Collected data entries:
* * *

Lemma secret_edits_commute_witness :
  Js.bind (handleSecretKeyChange 1 "PINECONE_API_KEY"
             (handleAddMore Examples.filledForm))
    (handleSecretValueChange 1 "pc-1")
  = Js.bind (handleSecretValueChange 1 "pc-1"
               (handleAddMore Examples.filledForm))
      (handleSecretKeyChange 1 "PINECONE_API_KEY").
Proof.
  apply (secret_edits_commute (handleAddMore Examples.filledForm) 1 1
           "PINECONE_API_KEY" "pc-1");
    simpl; lia.
Defined.

(** The Deploy button looks enabled ([filled], not grey) exactly when the
    form passes the validation of [handleSubmit] and no deploy is in
    flight. *)
Theorem button_filled_iff_ready (st : FormState) :
  (buttonVariant st = filled <-> validate st = None /\ isLoading st = false)
  /\ (buttonGreyed st = false <-> buttonVariant st = filled).
Proof.
  unfold buttonVariant, buttonGreyed, validate.
  rewrite FormFacts.forallb_truthy_complete, FormFacts.existsb_not_complete.
  unfold truthy.
  destruct (String.eqb (pipelineName st) ""),
    (String.eqb (githubUrl st) ""),
    (forallb complete (secretPairs st)), (isLoading st); simpl;
    repeat split; intros; try discriminate; try reflexivity;
    try (destruct H; discriminate).
Qed.

(** A grey button is not a disabled one: while no deploy is in flight a
    click still runs [handleSubmit], which (with a session) answers with
    the alert of the first failed check and sends nothing. *)
Theorem grey_button_click_alerts (st : FormState) (world : World)
    (token : string) :
  buttonGreyed st = true -> buttonDisabled st = false ->
  session world = getSession_resolves (Some token) -> token <> "" ->
  exists e,
    validate st = Some e
    /\ handleSubmit st world = (st, [alert (validationMessage e)]).
Proof.
  intros Hgrey Hdis Hs Ht. unfold buttonGreyed, buttonDisabled in *.
  rewrite FormFacts.existsb_not_complete, Hdis in Hgrey.
  assert (Hv : exists e, validate st = Some e).
  { unfold validate, truthy in *.
    destruct (String.eqb (pipelineName st) ""); [eauto|].
    destruct (String.eqb (githubUrl st) ""); [eauto|].
    destruct (forallb complete (secretPairs st)); [discriminate|eauto]. }
  destruct Hv as [e Hv]. exists e. split; [assumption|].
  now apply DeployFormFacts.handleSubmit_invalid with (token := token).
Qed.

Lemma grey_button_click_alerts_witness :
  exists e,
    validate Examples.unnamedForm = Some e
    /\ handleSubmit Examples.unnamedForm
         (Examples.signedIn (DeployForm.fetch_resolves 200))
       = (Examples.unnamedForm, [alert (validationMessage e)]).
Proof.
  apply (grey_button_click_alerts Examples.unnamedForm
           (Examples.signedIn (DeployForm.fetch_resolves 200)) "token-1");
    [reflexivity | reflexivity | reflexivity | discriminate].
Defined.

(** The API key selector plays no part in a deploy: whatever is chosen or
    generated there, a submission validates, sends and reports exactly
    what it would have without. *)
Theorem api_key_choice_not_submitted (choice publicRandom privateRandom : string)
    (st : FormState) (world : World) :
  snd (handleSubmit
         (handleApiKeyChange choice publicRandom privateRandom st) world)
  = snd (handleSubmit st world).
Proof.
  apply FormFacts.handleSubmit_trace_ext;
    unfold handleApiKeyChange, handleGenerateApiKey;
    destruct (String.eqb choice "generate");
    try destruct (String.eqb choice "No API Key"); reflexivity.
Qed.

(* ===================================================================== *)
(** * The smaller components *)
(* ===================================================================== *)

Module SplitFacts.
Import Js StringFacts.

Lemma split_not_nil (separator : ascii) (s : string) :
  split separator s <> [].
Proof.
  destruct s as [|c s]; simpl; [discriminate|].
  destruct (split separator s); [discriminate|].
  destruct (Ascii.eqb c separator); discriminate.
Qed.

(** Splitting around a separator splits both sides. *)
Lemma split_app (separator : ascii) (a b : string) :
  split separator (a +:+ String separator b)
  = (split separator a ++ split separator b)%list.
Proof.
  induction a as [|c a IH].
  - simpl. pose proof (split_not_nil separator b).
    destruct (split separator b) as [|piece pieces]; [contradiction|].
    now rewrite Ascii.eqb_refl.
  - change (String c a +:+ String separator b)
      with (String c (a +:+ String separator b)).
    simpl. rewrite IH.
    pose proof (split_not_nil separator a).
    destruct (split separator a) as [|piece pieces]; [contradiction|].
    simpl. now destruct (Ascii.eqb c separator).
Qed.

(** A string without the separator is one piece. *)
Lemma split_one_piece (separator : ascii) (s : string) :
  includes s (String separator EmptyString) = false ->
  split separator s = [s].
Proof.
  induction s as [|c s IH]; [reflexivity|].
  change (includes (String c s) (String separator EmptyString))
    with (String.prefix (String separator EmptyString) (String c s)
          || includes s (String separator EmptyString)).
  intros H. apply orb_false_elim in H as [Hc Hs].
  simpl. rewrite (IH Hs).
  simpl in Hc. destruct (ascii_dec separator c) as [->|Hne].
  - now destruct s.
  - destruct (Ascii.eqb_spec c separator); [congruence|reflexivity].
Qed.

Lemma pop_app {A : Type} (l1 l2 : list A) :
  l2 <> [] -> pop (l1 ++ l2)%list = pop l2.
Proof.
  intros H. induction l1 as [|x l1 IH]; [reflexivity|].
  simpl. rewrite IH.
  destruct (l1 ++ l2)%list eqn:E; [|reflexivity].
  apply app_eq_nil in E as [_ ->]. contradiction.
Qed.

Lemma append_assoc (a b c : string) : (a +:+ b) +:+ c = a +:+ (b +:+ c).
Proof.
  induction a as [|x a IH]; [reflexivity|].
  change (String x ((a +:+ b) +:+ c) = String x (a +:+ (b +:+ c))).
  now f_equal.
Qed.

Lemma string_take_min (n : nat) (s : string) :
  string_take (Nat.min n (String.length s)) s = string_take n s.
Proof.
  revert s. induction n as [|n IH]; intros [|c s]; simpl; auto.
  now rewrite IH.
Qed.

End SplitFacts.

Module ApiFacts.
Import Js PipelinesApi SplitFacts.

(** The token of a header is the first piece of what follows the first
    space, whatever word comes before it. *)
Lemma tokenOf_second_word (scheme rest : string) :
  includes scheme " " = false ->
  tokenOf (Some (scheme +:+ " " +:+ rest)) = hd_error (split " " rest).
Proof.
  intros H. unfold tokenOf.
  change (scheme +:+ " " +:+ rest) with (scheme +:+ String " " rest).
  rewrite split_app, (split_one_piece _ _ H). simpl.
  now destruct (split " " rest).
Qed.

(** A value that ends in a kept code unit has no trailing white space to
    strip. *)
Lemma strip_end_kept (prefix token : string) :
  token <> "" -> every_code_unit is_kept_in_header token = true ->
  strip_end (prefix +:+ token) = prefix +:+ token.
Proof.
  intros Hne Hkept.
  assert (Htoken : strip_end token = token /\ strip_end token <> "").
  { clear prefix. induction token as [|c token IH]; [contradiction|].
    cbn [every_code_unit] in Hkept. apply andb_prop in Hkept as [Hc Hrest].
    unfold is_kept_in_header in Hc. apply andb_prop in Hc as [Hc _].
    apply negb_true_iff in Hc.
    destruct token as [|d token].
    - simpl. rewrite Hc. split; [reflexivity | discriminate].
    - destruct (IH ltac:(discriminate) Hrest) as [E Hne'].
      change (strip_end (String c (String d token)))
        with (match strip_end (String d token) with
              | EmptyString =>
                  if is_http_whitespace c then EmptyString
                  else String c EmptyString
              | String _ _ as stripped => String c stripped
              end).
      rewrite E. split; [reflexivity | discriminate]. }
  destruct Htoken as [E Hne'].
  induction prefix as [|c prefix IH]; [exact E|].
  change (String c prefix +:+ token) with (String c (prefix +:+ token)).
  change (strip_end (String c (prefix +:+ token)))
    with (match strip_end (prefix +:+ token) with
          | EmptyString =>
              if is_http_whitespace c then EmptyString
              else String c EmptyString
          | String _ _ as stripped => String c stripped
          end).
  rewrite IH.
  destruct (prefix +:+ token) eqn:Eapp; [|reflexivity].
  destruct prefix; [|discriminate Eapp].
  change (EmptyString +:+ token) with token in Eapp. congruence.
Qed.

Lemma every_code_unit_append (test : ascii -> bool) (a b : string) :
  every_code_unit test (a +:+ b)
  = every_code_unit test a && every_code_unit test b.
Proof.
  induction a as [|c a IH]; [reflexivity|].
  change (String c a +:+ b) with (String c (a +:+ b)).
  cbn [every_code_unit]. now rewrite IH, andb_assoc.
Qed.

* * *

• [WORK TO BE COMPLETED] In the records, locate each line holding the string "rewrite" and copy it.

• [YOUR RESPONSE]
  rewrite FormFacts.forallb_truthy_complete, FormFacts.existsb_not_complete.
  rewrite FormFacts.existsb_not_complete, Hdis in Hgrey.
    now rewrite Ascii.eqb_refl.
    simpl. rewrite IH.
  simpl. rewrite (IH Hs).
  simpl. rewrite IH.
  now rewrite IH.
  rewrite split_app, (split_one_piece _ _ H). simpl.
    - simpl. rewrite Hc. split; [reflexivity | discriminate].
      rewrite E. split; [reflexivity | discriminate]. }
  rewrite IH.
  cbn [every_code_unit]. now rewrite IH, andb_assoc.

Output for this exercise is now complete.